NaCl-0.0.4.0: Easy-and-safe-to-use high-level Haskell bindings to NaCl
Safe HaskellNone
LanguageHaskell2010

NaCl.Sign

Description

Public-key signatures.

It is best to import this module qualified:

import qualified NaCl.Sign as Sign

signed = Sign.create sk message
verified = Sign.open pk signed

This is crypto_sign_* from NaCl.

Synopsis

Documentation

type PublicKey a = SizedByteArray CRYPTO_SIGN_PUBLICKEYBYTES a Source #

Public key that can be used for verifyiing a signature.

This type is parametrised by the actual data type that contains bytes. This can be, for example, a ByteString.

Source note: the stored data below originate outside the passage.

(** [parse] is what the [try] block makes of the reply: the text of the
    caught error, or the parsed [epics]. *)
Definition poShardNode (reply : Reply) (parse : string -> string + list RawEpic.t)
    (state : PlanningState) : NodeResult PlanningDelta :=
  match prd state, architecture state with
  | Some _, Some _ =>
      match reply with
      | ReplyThrows => Throw generationError
      | ReplyText shardingResult =>
          match parse shardingResult with
          | inr parsedEpics =>
              Ok (mkPlanningDelta None None None
                    (Some (map plannedEpic parsedEpics))
                    (Some (flat_map (fun epic => map (shardedStory epic)
                                                     (RawEpic.stories epic))
                                    parsedEpics))
                    (Some PP_complete) None None)
          | inl error =>
              Ok (mkPlanningDelta None None None None None None
                    (Some [("Failed to parse epics/stories: " ++ error)%string])
                    (Some true))
          end
      end
  | _, _ => Throw "PRD and Architecture are required for sharding"
  end.

(** ** Properties of the specification, as predicates on states *)

Definition ids (l : list Story.t) : list string := map Story.id l.

(** Every dependency of every completed story is itself completed. *)
Definition noPrematureCompletion (state : SwarmState) : Prop :=
  forall x ds d,
    In x (completedStories state) ->
    Story.dependencies x = Some ds ->
    In d ds ->
    In d (ids (completedStories state)).

(** The story has a dependency list and all of its ids are ids of [done]. *)
Definition depsAllIn (done : list Story.t) (s : Story.t) : Prop :=
  exists ds, Story.dependencies s = Some ds /\ forall d, In d ds -> In d (ids done).

(** [x] occurs in [l] strictly before an occurrence of [y]. *)
Definition ahead {A : Type} (x y : A) (l : list A) : Prop :=
  exists l1 l2, l = l1 ++ l2 /\ In x l1 /\ In y l2.

(** A backlog story that [integrateNode] leaves alone: its id is not blocked. *)
Definition untouched (state : SwarmState) (u : Story.t) : Prop :=
  In u (storyQueue state) /\ ~ In (Story.id u) (blockedStories state).

(** Every dependency id of the story (none when it has no list) is an id
    of [done]. *)
Definition depsSatisfied (done : list Story.t) (s : Story.t) : Prop :=
  forall d, In d (coalesce [] (Story.dependencies s)) -> In d (ids done).

(** The unblocking rule as the specification words it: a blocked id whose
    dependencies are all completed after the merge leaves the blocked set
    and goes in front of the untouched backlog; the others stay blocked. *)
Definition unblocksToFront (state : SwarmState) : Prop :=
  let state' := after (integrateNode state) state in
  forall b s,
    In b (blockedStories state) ->
    find (fun q => Story.id q =? b) (storyQueue state) = Some s ->
    (depsSatisfied (completedStories state') s ->
       ~ In b (blockedStories state') /\
       forall u, untouched state u -> ahead s u (storyQueue state'))
    /\ (~ depsSatisfied (completedStories state') s -> In b (blockedStories state')).

(** Idle workers sorted by id, as the specification words the pairing. *)
Fixpoint insertById (a : AgentStatus.t) (l : list AgentStatus.t) : list AgentStatus.t :=
  match l with
  | [] => [a]
  | b :: rest =>
      if String.leb (AgentStatus.id a) (AgentStatus.id b)
      then a :: b :: rest
      else b :: insertById a rest
  end.

Definition sortById (l : list AgentStatus.t) : list AgentStatus.t :=
  fold_right insertById [] l.

(** Positional pairing of the unassigned stories with the idle workers
    sorted by id: the [k]-th worker of the sorted list is the one put to
    work on the [k]-th unassigned story. *)
Definition pairsWithSortedWorkers (state : SwarmState) : Prop :=
  forall k s a,
    nth_error (unassignedStories state) k = Some s ->
    nth_error (sortById (idleAgents state)) k = Some a ->
    In (assignAgent a (Story.id s)) (agents (after (assignNode state) state)).



(** After the execute phase the worker with id [w] is idle and holds no
    story, and the story [sid] is active and unassigned. *)
Definition releasedForRetry (state' : SwarmState) (w sid : string) : Prop :=
  (forall a, In a (agents state') -> AgentStatus.id a = w ->
     AgentStatus.status a = A_idle /\ AgentStatus.assignedStory a = None)
  /\ (exists s, In s (activeStories state') /\ Story.id s = sid
                /\ Story.assignedAgent s = None).

(** The draft-failure scenario as the specification words it, for a state
    whose backlog head is [h]; [SwarmState] has no issue list, so the
    recorded issue has no counterpart to state. *)
Definition droppedForCycle (state state' : SwarmState) (h : Story.t) : Prop :=
  ~ In (Story.id h) (ids (activeStories state'))
  /\ ~ In (Story.id h) (blockedStories state')
  /\ ~ In (Story.id h) (ids (completedStories state'))
  /\ S (length (storyQueue state')) = length (storyQueue state).

(** ** Scenario data *)

Definition backlogStory (i : string) (deps : list string) : Story.t :=
  Story.mk i "EPIC-001" i "" [] [] None S_draft (Some deps).

Definition storyA : Story.t := backlogStory "A" [].
Definition storyB : Story.t := backlogStory "B" ["A"].

(** A generation service that always succeeds: a draft that keeps the
    story's dependencies, an implementation, an approving review with no
    failed test; and the scrum master's prompt is delivered. *)
Definition alwaysSucceeds : Oracle :=
  mkOracle
    (Ok "You are Bob, a Scrum Master.")
    (GenText (Some (mkDraftJson (Some [Task.mk "TASK-001" "do it" T_pending None]) None)))
    (fun _ _ =>
       GenText (Some (mkDevJson [FileChange.mk "src/a.ts" F_create (Some "x") None]
                                [] "feat: a")))
    (fun _ _ =>
       GenText (Some (mkReviewJson true None (Some 10%Z) (Some 0%Z) (Some 85%Z) []))).

(** The same service with the files as they stand: loading the scrum
    master's prompt throws. *)
Definition asShipped (o : Oracle) : Oracle :=
  mkOracle promptAsShipped (draftGen o) (devGen o) (qaGen o).

(** backlog = [A(deps: []), B(deps: [A])], two idle workers *)
Definition scenario : SwarmState := initialState [storyA; storyB] (Some (ofNat 2)).

(** The state in which the scenario circulates from the second cycle on. *)
Definition scenarioLoop : SwarmState :=
  {| activeStories := [];
     completedStories :=
       [Story.mk "A" "EPIC-001" "A" "" []
                 [Task.mk "TASK-001" "do it" T_pending None]
                 (Some "dev-1") S_completed (Some [])];
     agents :=
       [AgentStatus.mk "dev-1" "Dev Agent 1" (Some "A") A_idle (Some 100);
        AgentStatus.mk "dev-2" "Dev Agent 2" None A_idle None];
     maxAgents := 2;
     storyQueue := [storyB];
     codeChanges :=
       [CodeChange.mk "A" "dev-1" [FileChange.mk "src/a.ts" F_create (Some "x") None]
                      "feat: a" C_merged];
     testResults :=
       [TestResult.mk "A" (Some 10%Z) (Some 0%Z) (Some 85%Z) [] true];
     phase := P_complete;
     blockedStories := [] |}.

(** [B] is still in the backlog and in no other set. *)
Definition waitingB (state : SwarmState) : Prop :=
  In storyB (storyQueue state)
  /\ ~ In "B" (blockedStories state)
  /\ ~ In "B" (ids (activeStories state))
  /\ ~ In "B" (ids (completedStories state)).

(** What every configuration of the scenario looks like: not terminated,
    [B] still in the backlog, neither blocked nor completed. *)
Definition stuckOnB (c : Config) : Prop :=
  fst c <> END
  /\ In storyB (storyQueue (snd c))
  /\ ~ In "B" (blockedStories (snd c))
  /\ ~ In "B" (ids (completedStories (snd c))).

(** The inductive form of "no premature completion": it also covers the
    active stories, from which the completed ones are taken. *)
Definition depsDone (state : SwarmState) : Prop :=
  forall x ds d,
    In x (activeStories state ++ completedStories state) ->
    Story.dependencies x = Some ds ->
    In d ds ->
    In d (ids (completedStories state)).


(** The configuration of the scenario after [k] super-steps. *)
Definition afterSteps (k : nat) : Config :=
  match runGraph k alwaysSucceeds entryPoint scenario with
  | Some c => c
  | None => (entryPoint, scenario)
  end.

(** A backlog of one story without dependencies and one idle worker. *)
Definition soloScenario : SwarmState := initialState [storyA] (Some (ofNat 1)).

Definition soloAfter (k : nat) : Config :=
  match runGraph k alwaysSucceeds entryPoint soloScenario with
  | Some c => c
  | None => (entryPoint, soloScenario)
  end.

(** Two workers in the middle of a cycle: [dev-1] on [A], [dev-2] on [B]. *)
Definition executing : SwarmState :=
  {| activeStories :=
       [assignStory storyA "dev-1"; assignStory (backlogStory "B" []) "dev-2"];
     completedStories := [];
     agents :=
       [AgentStatus.mk "dev-1" "Dev Agent 1" (Some "A") A_working (Some 0);
        AgentStatus.mk "dev-2" "Dev Agent 2" (Some "B") A_working (Some 0)];
     maxAgents := 2;
     storyQueue := [];
     codeChanges := [];
     testResults := [];
     phase := P_execute;
     blockedStories := [] |}.

(** The generation for [dev-1] yields text that does not parse; every other
    generation succeeds. *)
Definition failsForDev1 (a : AgentStatus.t) (s : Story.t) : Gen DevJson :=
  if AgentStatus.id a =? "dev-1"
  then GenText None
  else devGen alwaysSucceeds a s.

(** The change [devPromise] builds from a parsed implementation. *)
Definition changeOf (a : AgentStatus.t) (s : Story.t) (j : DevJson) : CodeChange.t :=
  CodeChange.mk (Story.id s) (AgentStatus.id a) (dv_files j ++ dv_tests j)
                (dv_commitMessage j) C_pending.

(** A planning state with no artifact at all. *)
Definition emptyPlanning : PlanningState :=
  mkPlanningState None None None None [] [] PP_brief [] false None greenfield false.

(** An integrate phase with one reviewed change for [A], an untouched
    backlog story [U], and [B], blocked on [A], still in the backlog. *)
Definition storyU : Story.t := backlogStory "U" [].

Definition integrating : SwarmState :=
  {| activeStories := [assignStory storyA "dev-1"];
     completedStories := [];
     agents := [AgentStatus.mk "dev-1" "Dev Agent 1" (Some "A") A_idle (Some 100)];
     maxAgents := 1;
     storyQueue := [storyU; storyB];
     codeChanges := [CodeChange.mk "A" "dev-1" [] "feat: a" C_reviewed];
     testResults := [];
     phase := P_integrate;
     blockedStories := ["B"] |}.

(** [A] is active, and the backlog holds [B], which depends on [X], a story
    that exists nowhere. *)
Definition storyOnX : Story.t := backlogStory "B" ["X"].

Definition carryOver : SwarmState :=
  {| activeStories := [storyA];
     completedStories := [];
     agents := [AgentStatus.mk "dev-1" "Dev Agent 1" None A_idle None];
     maxAgents := 1;
     storyQueue := [storyOnX];
     codeChanges := [];
     testResults := [];
     phase := P_assign;
     blockedStories := [] |}.

(** A run entered with work in hand and an empty backlog: [A] is completed,
    [B], which depends on [A], is active, and the one worker is idle.  With
    an empty backlog the draft node returns before it asks for its prompt,
    so the run is the same whatever becomes of that call. *)
Definition resumed : SwarmState :=
  {| activeStories := [storyB];
     completedStories := [completeStory (assignStory storyA "dev-1")];
     agents := [AgentStatus.mk "dev-1" "Dev Agent 1" None A_idle None];
     maxAgents := 1;
     storyQueue := [];
     codeChanges := [];
     testResults := [];
     phase := P_assign;
     blockedStories := [] |}.

(** The configuration of that run after [k] super-steps, with the files as
    they stand and a generation service that always succeeds. *)
Definition resumedAfter (k : nat) : Config :=
  match runGraph k (asShipped alwaysSucceeds) entryPoint resumed with
  | Some c => c
  | None => (entryPoint, resumed)
  end.

(** A run entered with an empty backlog, [A] active, and the id [B] in the
    blocked set: blocked as the draft node blocks a story, which takes the
    story out of the backlog and keeps its id only. *)
Definition enteredBlocked : SwarmState :=
  {| activeStories := [storyA];
     completedStories := [];
     agents := [AgentStatus.mk "dev-1" "Dev Agent 1" None A_idle None];
     maxAgents := 1;
     storyQueue := [];
     codeChanges := [];
     testResults := [];
     phase := P_assign;
     blockedStories := ["B"] |}.

(** The state in which that run enters the integrate node: the change for
    [A] is reviewed, [B] is still blocked. *)
Definition mergingA : SwarmState :=
  {| activeStories := [assignStory storyA "dev-1"];
     completedStories := [];
     agents := [AgentStatus.mk "dev-1" "Dev Agent 1" (Some "A") A_idle (Some 100)];
     maxAgents := 1;
     storyQueue := [];
     codeChanges :=
       [CodeChange.mk "A" "dev-1" [FileChange.mk "src/a.ts" F_create (Some "x") None]
                      "feat: a" C_reviewed];
     testResults := [TestResult.mk "A" (Some 10%Z) (Some 0%Z) (Some 85%Z) [] true];
     phase := P_integrate;
     blockedStories := ["B"] |}.

(** Whether the story of blocked id [b] is found in the backlog with
    [allDepsCompleted] equal to [v]. *)
Definition foundWith (state : SwarmState) (b : string) (v : bool) : Prop :=
  exists s,
    find (fun q => Story.id q =? b) (storyQueue state) = Some s
    /\ allDepsCompleted (completedStories state ++ newlyCompleted state) s = v.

toPublicKey :: ByteArrayAccess bytes => bytes -> Maybe (PublicKey bytes) Source #

Convert bytes to a public key.

type SecretKey a = SizedByteArray CRYPTO_SIGN_SECRETKEYBYTES a Source #

Secret key that can be used for creating a signature.

This type is parametrised by the actual data type that contains bytes. This can be, for example, a ByteString, but, since this is a secret key, it is better to use ScrubbedBytes.

toSecretKey :: ByteArrayAccess bytes => bytes -> Maybe (SecretKey bytes) Source #

Convert bytes to a secret key.

keypair :: IO (PublicKey ByteString, SecretKey ScrubbedBytes) Source #

Generate a new SecretKey together with its PublicKey.

Note: this function is not thread-safe (since the underlying C function is not thread-safe both in Sodium and in NaCl)! Either make sure there are no concurrent calls or see Crypto.Init in crypto-sodium to learn how to make this function thread-safe.

create Source #

Arguments

:: (ByteArrayAccess skBytes, ByteArrayAccess ptBytes, ByteArray ctBytes) 
=> SecretKey skBytes

Signer’s secret key

-> ptBytes

Message to sign

-> ctBytes 

Sign a message.

signed = Sign.create sk message
  • sk is the signer’s secret key, used for authentication.

    This is generated using keypair and the public part of the key needs to be given to the verifying party in advance.

  • message is the data you are signing.

This function will copy the message to a new location and add a signature, so that open will refuce to verify it.

open Source #

Arguments

:: (ByteArrayAccess pkBytes, ByteArray ptBytes, ByteArrayAccess ctBytes) 
=> PublicKey pkBytes

Signer’s public key

-> ctBytes

Signed message

-> Maybe ptBytes 

Verify a signature.

verified = Sign.open pk signed
  • pk is the signer’s public key.
  • signed is the output of create.

This function will return Nothing if the signature on the message is invalid.